EXERCISE OBJECTIVE: Copy exactly the lines of the records below, and only those lines, beginning with the line that contains "Lemma active_known userID" and ending with the line that contains "sessionAccessToken hmac_sha256 Marshal".

****************************************

Lemma upsert_balance_holds id user cur n now : keep (upsert_balance id user cur n now).
Proof.
  intros d o d' [[_ ->]|(wid & w & _ & -> & _)]%upsert_balance_Ok; [done|].
  intros Hh. eapply holds_same; try eassumption; cbn; auto using kept_user.
Qed.

Lemma insert_ledger_holds li now : keep (insert_ledger li now).
Proof. intros d u d' (w & _ & _ & <-)%insert_ledger_Ok Hh. eapply holds_same; try eassumption; cbn; auto using kept_user. Qed.
#[local] Hint Resolve upsert_balance_holds insert_ledger_holds : keeps.

Lemma fund_wallets_holds now user l : keep (fund_wallets now user l).
Proof.
  induction l as [|[c n] l IH]; cbn [fund_wallets]; unfold fund_wallet; keeps; quiet.
Qed.

#[local] Hint Resolve fund_wallets_holds : keeps.

Lemma CreateVirtualAccount_holds t salt i : keep (CreateVirtualAccount is_uuid IDKey t salt i).
Proof. unfold CreateVirtualAccount, createPasswordAccount, select_id, insert_automation. keeps_new. Qed.

End kept.
(** A committed change of a user by the staff. *)
Inductive staff_call (db db' : DB) : Prop :=
| sc_roles actor userID requested x : SetUserRoles actor userID requested db = Ok (x, db') -> staff_call db db'
| sc_status actor userID status x : SetUserStatus actor userID status db = Ok (x, db') -> staff_call db db'
| sc_delete userID x : DeleteUser userID db = Ok (x, db') -> staff_call db db'
| sc_level userID level x : SetAgentLevel userID level db = Ok (x, db') -> staff_call db db'
| sc_profile userID name avatar x : UpdateCurrentProfile userID name avatar db = Ok (x, db') -> staff_call db db'
| sc_reset salt actor publicID kind password x :
    ResetUserPassword is_uuid IDKey salt actor publicID kind password db = Ok (x, db') -> staff_call db db'
| sc_muted actor publicID muted x : SetUserMuted is_uuid actor publicID muted db = Ok (x, db') -> staff_call db db'
| sc_virtual actor publicID x : ConvertUserToVirtual is_uuid actor publicID db = Ok (x, db') -> staff_call db db'
| sc_player t salt i x : CreatePlayerAccount is_uuid IDKey t salt i db = Ok (x, db') -> staff_call db db'
| sc_virtual_account t salt i x : CreateVirtualAccount is_uuid IDKey t salt i db = Ok (x, db') -> staff_call db db'.

(** The rest of the platform: it leaves the sessions and the roles alone,
    removes no user and draws identifiers. *)
Record elsewhere (db db' : DB) : Prop := {
  ew_sessions : sessions db'.(app) = sessions db.(app);
  ew_roles : user_roles db'.(app) = user_roles db.(app);
  ew_count : (uuid_count db.(app) <= uuid_count db'.(app))%nat;
  ew_users : forall id, is_Some (users db.(app) !! id) -> is_Some (users db'.(app) !! id)
}.

Inductive account_step (db db' : DB) : Prop :=
| ac_auth_call : auth_call hmac_sha256 sha256_hex IDKey Marshal db db' -> account_step db db'
| ac_staff_call : staff_call db db' -> account_step db db'
| ac_elsewhere : elsewhere db db' -> account_step db db'.

Lemma staff_call_holds sid uid roles db db' : staff_call db db' -> holds sid uid roles db -> holds sid uid roles db'.
Proof.
  assert (Htx : forall A (m : Tx A) x, m db = Ok (x, db') -> tx_keeps (holds sid uid roles) m ->
    holds sid uid roles db -> holds sid uid roles db') by (intros A m x Hr Hm; by eapply Hm).
  destruct 1; match goal with E : _ = Ok _ |- _ => apply (Htx _ _ _ E) end;
    auto using SetUserRoles_holds, SetUserStatus_holds, DeleteUser_holds, SetAgentLevel_holds, UpdateCurrentProfile_holds,
      ResetUserPassword_holds, SetUserMuted_holds, ConvertUserToVirtual_holds, CreatePlayerAccount_holds, CreateVirtualAccount_holds.
Qed.

Lemma account_steps_hold sid uid roles db db' : rtc account_step db db' -> holds sid uid roles db -> holds sid uid roles db'.
Proof.
  induction 1 as [|a b c [Hab|Hab|[H1 H2 H3 H4]] _ IH]; [done|..]; intros Hh; apply IH.
  - by eapply auth_call_holds.
  - by eapply staff_call_holds.
  - by apply (holds_same _ _ _ a).
Qed.

(** *** Issued tokens *)

Definition token_claims (s : AuthService) (t : clock) (r : LoginResult) (sid : string) : AccessTokenClaims :=
  mk_claims sid (au_UserID r) (au_Roles r) (unix (go_now t))
    (if 0 <? accessLifetime s then unix (go_now t + accessLifetime s) else 0).

(** The keys of the sessions were drawn. *)
Definition ids_drawn (db : DB) : Prop :=
  forall i, is_Some (sessions db.(app) !! i) -> exists k, i = uuid_at k /\ (k < uuid_count db.(app))%nat.

Abbreviation session_of t r db := (SessionID t (hashRefreshToken sha256_hex (au_RefreshToken r)) db).

(** What a token stands for when it is handed out. *)
Definition stands_for (s : AuthService) (t : clock) (r : LoginResult) (db : DB) : Prop := exists sid,
  session_of t r db = Ok (sid, db) /\ holds sid (au_UserID r) (au_Roles r) db /\
  IssueAccessToken hmac_sha256 Marshal (sa_secret s) (au_UserID r) (au_Roles r) (go_now t) (accessLifetime s) sid
    = Ok (au_AccessToken r).

Lemma SessionID_Ok t hash db sid d : SessionID t hash db = Ok (sid, d) ->
  d = db /\ exists x, sessions db.(app) !! sid = Some x /\ se_token_hash x = hash.
Proof.
  unfold SessionID. intros Hrun. apply tx_bind_Ok in Hrun as (o & d' & [<- <-]%gets_Ok & Hrun).
  apply tx_bind_Ok in Hrun as ([k x] & d' & [Hfind <-]%found_Ok & [<- <-]%tx_ret_Ok).
  apply find_row_Some in Hfind as [Hk Hp]. bool_to_prop. split; [done|]. by exists x.
Qed.

Lemma active_known userID db : user_is_active userID db = true -> is_Some (users db.(app) !! userID).
Proof. unfold user_is_active. by destruct (users (app db) !! userID). Qed.

Lemma sessionAccessToken_Ok s t userID roles hash db token db' : sa_sessions s = true ->
  sessionAccessToken hmac_sha256 Marshal s t userID roles hash db = (Ok token, db') ->
  exists sid, SessionID t hash db = Ok (sid, db) /\ db' = db /\
    IssueAccessToken hmac_sha256 Marshal (sa_secret s) userID roles (go_now t) (accessLifetime s) sid = Ok token.
Proof.
  unfold sessionAccessToken. intros -> Hrun. apply svc_bind_Ok in Hrun as (sid & d & Hsid%atomically_Ok & Hrun).
  apply svc_lift_inv in Hrun as [Hi ->]. destruct (SessionID_Ok _ _ _ _ _ Hsid) as [-> _]. by exists sid.
Qed.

****************************************

RESPONSE FOR THIS EXERCISE:
Lemma active_known userID db : user_is_active userID db = true -> is_Some (users db.(app) !! userID).
Proof. unfold user_is_active. by destruct (users (app db) !! userID). Qed.

Lemma sessionAccessToken_Ok s t userID roles hash db token db' : sa_sessions s = true ->
  sessionAccessToken hmac_sha256 Marshal s t userID roles hash db = (Ok token, db') ->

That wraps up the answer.